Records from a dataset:

(** ** The life of the caches *)

(** The manager, what is stored, and the copies of a writer under way. The
    periodic writer is one goroutine: a write begins when none is under way. *)
Abbreviation caches := (SyncCacheManager * storage * option (gmap string Z * gmap string (string * Z)))%type.

Inductive cache_step : caches → caches → Prop :=
  | cs_clear_negative h m d p : cache_step (m, d, p) (ClearNegativeCache h m, d, p)
  | cs_clear_fullpack h m d p : cache_step (m, d, p) (ClearFullpackCache h m, d, p)
  | cs_cleanup n f now m d p : cache_step (m, d, p) (CleanupStaleEntries n f now m, d, p)
  | cs_begin m d : cache_step (m, d, None) ((sync_begin m).2, d, (sync_begin m).1)
  | cs_end m d c : cache_step (m, d, Some c) (m, (sync_write (hasDB m) true c d).2, None).

Record caches_ok (s : caches) : Prop := {
  co_db : hasDB s.1.1 = true;
  co_loaded : loaded s.1.1;
  co_clean : dirty s.1.1 = false → match s.2 with None => LoadAllCaches (st_table s.1.2) | Some c => c end = copies s.1.1;
}.

(** Taking entries out keeps this, if the flag is set when one went. *)
Lemma caches_ok_remove m m' d p :
  caches_ok (m, d, p) → hasDB m' = hasDB m → negativeCache m' ⊆ negativeCache m → fullpackCache m' ⊆ fullpackCache m →
  (dirty m' = false → dirty m = false ∧ negativeCache m' = negativeCache m ∧ fullpackCache m' = fullpackCache m) →
  caches_ok (m', d, p).
Proof.
  intros [Hdb [Hn Hf] Hc] E Hsn Hsf Hd. cbn in *. split; cbn.
  - congruence.
  - split; intros h e Hh; [apply Hn|apply Hf]; by eapply lookup_weaken.
  - intros (E1 & E2 & E3)%Hd. rewrite (Hc E1). unfold copies, neg_copy, full_copy. by rewrite E2, E3.
Qed.

Lemma filter_full_size {A} (P : string * A → Prop) `{!∀ x, Decision (P x)} (m : gmap string A) :
  (size m - size (filter P m) = 0)%nat → filter P m = m.
Proof.
  intros E. apply map_subseteq_size_eq; [apply map_filter_subseteq|lia].
Qed.

Lemma CleanupStaleEntries_ok n f now m d p : caches_ok (m, d, p) → caches_ok (CleanupStaleEntries n f now m, d, p).
Proof.
  intros Hok. eapply (caches_ok_remove m); [done|done|apply map_filter_subseteq|apply map_filter_subseteq|].
  cbn [CleanupStaleEntries dirty negativeCache fullpackCache]. case_match eqn:E; [done|]. apply Nat.ltb_ge in E. intros Hd. split; [done|]. split; apply filter_full_size; lia.
Qed.

Lemma cache_step_ok s s' : cache_step s s' → caches_ok s → caches_ok s'.
Proof.
  intros [h m d p|h m d p|n f now m d p|m d|m d c] Hok.
  - unfold ClearNegativeCache. case_bool_decide; [|done]. by eapply caches_ok_remove; [done|done|apply delete_subseteq|done|].
  - unfold ClearFullpackCache. case_bool_decide; [|done]. by eapply caches_ok_remove; [done|done|done|apply delete_subseteq|].
  - by apply CleanupStaleEntries_ok.
  - unfold sync_begin. destruct (dirty m) eqn:E; [|done]. destruct Hok as [Hdb Hl _]. by split.
  - destruct Hok as [Hdb Hl Hc]. cbn in *. split; cbn; [done|done|]. intros E. rewrite Hdb. cbn. rewrite Load_Save. rewrite <-(Hc E). by destruct c.
Qed.

(** What is kept in the database survives. However the entries of the caches
    are taken out or expire, also while a write is under way, once no write is
    under way a call of [SyncToDisk] leaves a table from which a new manager
    loads exactly the caches that are in memory. *)
Theorem caches_survive_restart d0 m d :
  rtc cache_step (LoadCachesFromDisk true d0 (NewSyncCacheManager true), d0, None) (m, d, None) →
  let '(ok, m', d') := SyncToDisk true m d in
  ok = true ∧ negativeCache m' = negativeCache m ∧ fullpackCache m' = fullpackCache m ∧
  LoadCachesFromDisk true d' (NewSyncCacheManager true) = m'.
Proof.
  intros Hr. assert (caches_ok (m, d, None)) as [Hdb Hl Hc].
  { apply (rtc_ind_l (λ s, caches_ok s → caches_ok (m, d, None)) _ (λ H, H)
      (λ s s' Hs _ IH H, IH (cache_step_ok s s' Hs H)) _ Hr).
    rewrite Load_from_copies. split; cbn; [done|apply from_copies_loaded|intros _; by rewrite copies_from_copies]. }
  cbn [fst snd] in *. unfold SyncToDisk, sync_begin, sync_write. destruct (dirty m) eqn:E; rewrite ?Hdb; cbv beta iota;
    (split_and!; [done|done|done|]); rewrite Load_from_copies; cbn [st_table fst snd].
  - rewrite Load_Save. by apply from_copies_copies.
  - rewrite (Hc eq_refl), from_copies_copies by done. destruct m. cbn in *. congruence.
Qed.
(** Adding a file names it and nothing else. *)
Lemma add_names p url g :
  backed_map g → backed_map (addFileToInodeMap p url g).2 ∧
  (∀ q, q ≠ p → named q (addFileToInodeMap p url g).2 = named q g) ∧
  (∀ h i, ExtractHashAndIndex url = (h, i) → h ≠ "" → named p (addFileToInodeMap p url g).2 = Some (file_key (ToLower h) i)).
Proof.
  destruct g as [im|]; [|done]. intros [Hi Hb]. destruct (addFileToInodeMap p url (Some im)) as [v [im'|]] eqn:E; cycle 1.
  { unfold addFileToInodeMap in E. destruct (ExtractHashAndIndex url) as [h i]. destruct (bool_decide (h = "")); [done|]. by destruct (AddFile p h i im). }
  pose proof (addFileToInodeMap_inv p url v im im' Hi E) as Hi'. cbn [snd]. unfold addFileToInodeMap in E.
  destruct (ExtractHashAndIndex url) as [h i] eqn:Eh. apply ExtractHashAndIndex_ok in Eh as [Hh Hfits]. case_bool_decide as Hne.
  { injection E as _ <-. split_and!; [done|done|]. by intros ? ? [= <- <-]. }
  assert (canonical (file_key (ToLower h) i)) as Hcan by (eexists _, _; by split_and!; [|apply ToLower_no_colon|]).
  unfold AddFile in E. rewrite bool_decide_eq_false_2 in E by done. case_bool_decide as Hk.
  - injection E as _ <-. split_and!; [done|done|]. intros ? ? [= <- <-] _. exact Hk.
  - injection E as _ <-.
    change (generateFileInode h i) with (file_inode (file_key (ToLower h) i)) in Hi' |- *. set (key := file_key (ToLower h) i) in *.
    pose proof (λ q k', add_loaded_views (Base p) p key q k' im (proj1 Hi) Hcan) as Hv. cbv zeta in Hv.
    set (im1 := InodeMap.on_shard (Base p) _ _) in *. split_and!.
    + split; [done|]. intros q k Hq. change (name_of q im1 = Some k) in Hq. change (inode_of k im1 = Some (file_inode k)).
      rewrite (proj1 (Hv q k)) in Hq. rewrite (proj2 (Hv q k)). destruct (decide (k = key)) as [->|Hkk]; [done|].
      destruct (decide (q = p)); [congruence|by eapply Hb].
    + intros q Hq. change (name_of q im1 = name_of q im). rewrite (proj1 (Hv q "")). by rewrite decide_False.
    + intros ? ? [= <- <-] _. change (name_of p im1 = Some key). rewrite (proj1 (Hv p "")). by rewrite decide_True.
Qed.
(** The torrent of a file, by its name or else by its contents. *)
Definition file_hash (fullPath : string) (s : server) : string :=
  let by_suffix := match FindStringSubmatch suffixPattern (TVTitles.Base fullPath) 1 with
                   | Some x => findFullHashBySuffix x (torrents s) | None => "" end in
  if bool_decide (by_suffix = "") then extractHashFromFile fullPath (disk (files s)) else by_suffix.

(** [None] is the error about a missing hash. *)
Definition RemoveTorrentFromFile (o : outcomes) (fullPath : string) (s : server) : option bool * server :=
  let title := deriveTitleFromPath fullPath in
  let fullHash := file_hash fullPath s in
  if negb (String.length fullHash =? 40)%nat then (None, s)
  else (Some true, removeTorrent fullHash (addToBlacklist o fullHash title s)).

(** ** Unlink *)

(** The handles of the path are no longer active. *)
Definition drop_handles (path : string) (w : life) : life :=
  MkLife (semaphore w) (other_slots w) (handles w) (filter (λ i, hpath w i ≠ Some path) (activeHandles w)) (pumps w) (next_pump w)
    (activePumps w) (waiting w) (acquired w) (workers w) (pumpTimers w) (openTracker w).

Inductive unlinked := Unlinked | EPERM | NotRemoved.

Definition Unlink `{!MapRange} (o : outcomes) (dir name : string) (now : Z) (s : server) : unlinked * server :=
  if negb (mkv_name name) then (EPERM, s)
  else
    let fullPath := join dir name in
    let s := set_life (drop_handles fullPath (force_stop fullPath (pumpLife s))) s in
    let s := (RemoveTorrentFromFile o fullPath s).2 in
    if negb (exists_on_disk s fullPath && removes o) then (NotRemoved, s)
    else
      let s := set_files (set_disk (delete fullPath (disk (files s))) (files s)) s in
      let s := RemoveFromRegistry o fullPath now s in
      (Unlinked, set_files (set_dirs (DirCache_Delete dir (globalDirCache (files s))) (files s)) s).
(** [parseValueInterface], with the loops of [parseDictInterface] (its last key
    and the map so far) and of [parseListInterface] (the list so far). [None] is
    the end marker. *)
Fixpoint parseValueInterface (fuel : nat) : M (option value) :=
  match fuel with
  | O => panic OutOfFuel
  | S fuel' =>
      b ← ReadByte;
      match b with
      | None => panic EOF
      | Some b =>
          add_offset 1;;
          if bool_decide (b = char_e) then mret None
          else if bool_decide (b = char_d) then dict ← parseDictInterface fuel' None []; mret (Some (VDict dict))
          else if bool_decide (b = char_l) then l ← parseListInterface fuel' []; mret (Some (VList l))
          else if bool_decide (b = char_i) then n ← parseIntInterface; mret (Some n)
          else if is_digit b then WriteByte b;; s ← parseStringInterface; mret (Some (VStr s))
          else d ← get; raiseUnknownValueType b (Offset d - 1)
      end
  end
with parseDictInterface (fuel : nat) (lastKey : option string) (dict : list (string * value)) : M (list (string * value)) :=
  match fuel with
  | O => panic OutOfFuel
  | S fuel' =>
      d0 ← get;
      keyi ← parseValueInterface fuel';
      match keyi with
      | None => mret dict
      | Some (VStr key) =>
          check_order lastKey key (Offset d0);;
          d1 ← get;
          valuei ← parseValueInterface fuel';
          match valuei with
          | None => throwSyntaxError (Offset d1) (WMissingValue key)
          | Some v => parseDictInterface fuel' (Some key) (map_set key v dict)
          end
      | Some _ => d ← get; panic (SyntaxError (Offset d) WNonStringKey)
      end
  end
with parseListInterface (fuel : nat) (acc : list value) : M (list value) :=
  match fuel with
  | O => panic OutOfFuel
  | S fuel' =>
      valuei ← parseValueInterface fuel';
      match valuei with
      | None => mret acc
      | Some v => parseListInterface fuel' (acc ++ [v])
      end
  end.

(** ** Skipping one value *)

Fixpoint readOneValue (fuel : nat) : M bool :=
  match fuel with
  | O => panic OutOfFuel
  | S fuel' =>
      b ← ReadByte;
      match b with
      | None => panic EOF
      | Some b =>
          if bool_decide (b = char_e) then UnreadByte b;; mret false
          else
            add_offset 1;; WriteByte b;;
            (if bool_decide (b = char_d) || bool_decide (b = char_l) then
               readValues fuel';;
               e ← readByte; WriteByte e
             else if bool_decide (b = char_i) then readUntil char_e;; WriteByte char_e
             else if is_digit b then
               d0 ← get;
               let start := (String.length (buf d0) - 1)%nat in
               readUntil colon;; d1 ← get;
               length ← checkForIntParseError (ParseInt (str_drop start (buf d1))) (Offset d1 - 1);
               WriteByte colon;;
               s ← read_limit length;
               WriteString s;; add_offset (slen s);;
               if slen s =? length then mret tt
               else d ← get; panic (SyntaxError (Offset d) WUnexpectedEOF)
             else d ← get; raiseUnknownValueType b (Offset d - 1));;
            mret true
      end
  end
with readValues (fuel : nat) : M unit :=
  match fuel with
  | O => panic OutOfFuel
  | S fuel' => more ← readOneValue fuel'; if more : bool then readValues fuel' else mret tt
  end.
(* ===== verification/BencodeTyped.v ===== *)
(** * Bencode driven by types (internal/anacrolix-torrent-v1.55/bencode)

    The part of the decoder and of the encoder that follows the Go type of the
    value through package reflect: [parseValue] with [parseInt], [parseString],
    [parseDict], [parseList] and [parseUnmarshaler], and [reflectValue] with
    [reflectSequence] and the sorted fields of a struct.

    A Go type is a value of [gotype], a Go value one of [gov]: a slice of bytes is
    a slice of integers, a map the list of its entries in the order of the keys, a
    struct the list of its fields. A type with methods of its own
    ([Unmarshaler], [Marshaler]) carries them. Embedded structs, and the tags
    of fields as text, are not modelled. The test for empty values of the package
    missinggo is a parameter. *)

From S2P Require Import Prelude InodeMap Bencode.

Local Open Scope string_scope.
Local Open Scope Z_scope.

(** ** Types and values *)

Inductive gov :=
  | GNil                                  (** a nil interface, pointer, slice or map *)
  | GIface (v : value)
  | GBool (b : bool)
  | GStr (s : string)
  | GInt (z : Z)
  | GPtr (v : gov)
  | GSlice (l : list gov)
  | GArray (l : list gov)
  | GMap (m : list (string * gov))
  | GStruct (l : list gov).

(** A named type with an [UnmarshalBencode] and a way to be encoded. *)
Record UserType := {
  uzero : gov;
  UnmarshalBencode : string → error + gov;
  MarshalBencode : gov → error + string;
}.

(** What the tag of a field says. *)
Record tag := { Key : string; OmitEmpty : bool; IgnoreUnmarshalTypeError : bool }.

Inductive gotype :=
  | TIface
  | TBool
  | TString
  | TInt (bits : Z)
  | TUint (bits : Z)
  | TUser (u : UserType)
  | TPtr (t : gotype)
  | TSlice (t : gotype)
  | TArray (n : nat) (t : gotype)
  | TMap (t : gotype)
  | TStruct (fs : list (tag * gotype)).

(** [reflect.Zero(t)]. *)
Fixpoint zero (t : gotype) : gov :=
  match t with
  | TIface | TPtr _ | TSlice _ | TMap _ => GNil
  | TBool => GBool false
  | TString => GStr ""
  | TInt _ | TUint _ => GInt 0
  | TUser u => uzero u
  | TArray n t => GArray (replicate n (zero t))
  | TStruct fs => GStruct (map (λ f, zero f.2) fs)
  end.

Definition is_uint8 (t : gotype) : bool := match t with TUint bits => bits =? 8 | _ => false end.

(** The bytes of a string as the elements of a slice, and back. *)
Fixpoint to_bytes (s : string) : list gov :=
  match s with EmptyString => [] | String c s' => GInt (ord c) :: to_bytes s' end.

Fixpoint of_bytes (l : list gov) : string :=
  match l with
  | [] => ""
  | GInt z :: l' => String (Ascii.ascii_of_nat (Z.to_nat z)) (of_bytes l')
  | _ :: l' => String Ascii.zero (of_bytes l')
  end.

(** The elements of a slice or array, and their number. *)
Definition items (v : gov) : list gov := match v with GSlice l | GArray l => l | _ => [] end.

(** ** Decoding *)

(** What a call does to the value it is given: the new value, whether there was
    one (and not the end marker), and the error it returns, if any. *)
Definition parsed : Type := gov * bool * option error.

Definition parse_iface : M (option value) := d ← get; parseValueInterface (S (2 * String.length (input d))).

Definition parseInt (t : gotype) (v : gov) : M (gov * option error) :=
  d0 ← get;
  let start := Offset d0 - 1 in
  err ← readInt;
  match err with
  | Some e => mret (v, Some e)
  | None =>
      d ← get;
      let s := buf d in
      match t with
      | TInt bits =>
          n ← checkForIntParseError (ParseInt s) start;
          if bool_decide (fits_s bits n) then Reset;; mret (GInt n, None)
          else mret (v, Some (UnmarshalTypeError "int"))
      | TUint bits =>
          n ← checkForIntParseError (ParseUint s) start;
          if bool_decide (fits_u bits n) then Reset;; mret (GInt n, None)
          else mret (v, Some (UnmarshalTypeError "int"))
      | TBool => Reset;; mret (GBool (negb (bool_decide (s = "0"))), None)
      | _ => mret (v, Some (UnmarshalTypeError "int"))
      end
  end.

REQUIRED WORK:
Start at the line containing "TInt bits =>" and transcribe through the end of the entries. Please keep both ends and add nothing.

OUTPUT FOR THIS TASK:
      | TInt bits =>
          n ← checkForIntParseError (ParseInt s) start;
          if bool_decide (fits_s bits n) then Reset;; mret (GInt n, None)
          else mret (v, Some (UnmarshalTypeError "int"))
      | TUint bits =>
          n ← checkForIntParseError (ParseUint s) start;
          if bool_decide (fits_u bits n) then Reset;; mret (GInt n, None)
          else mret (v, Some (UnmarshalTypeError "int"))
      | TBool => Reset;; mret (GBool (negb (bool_decide (s = "0"))), None)
      | _ => mret (v, Some (UnmarshalTypeError "int"))
      end
  end.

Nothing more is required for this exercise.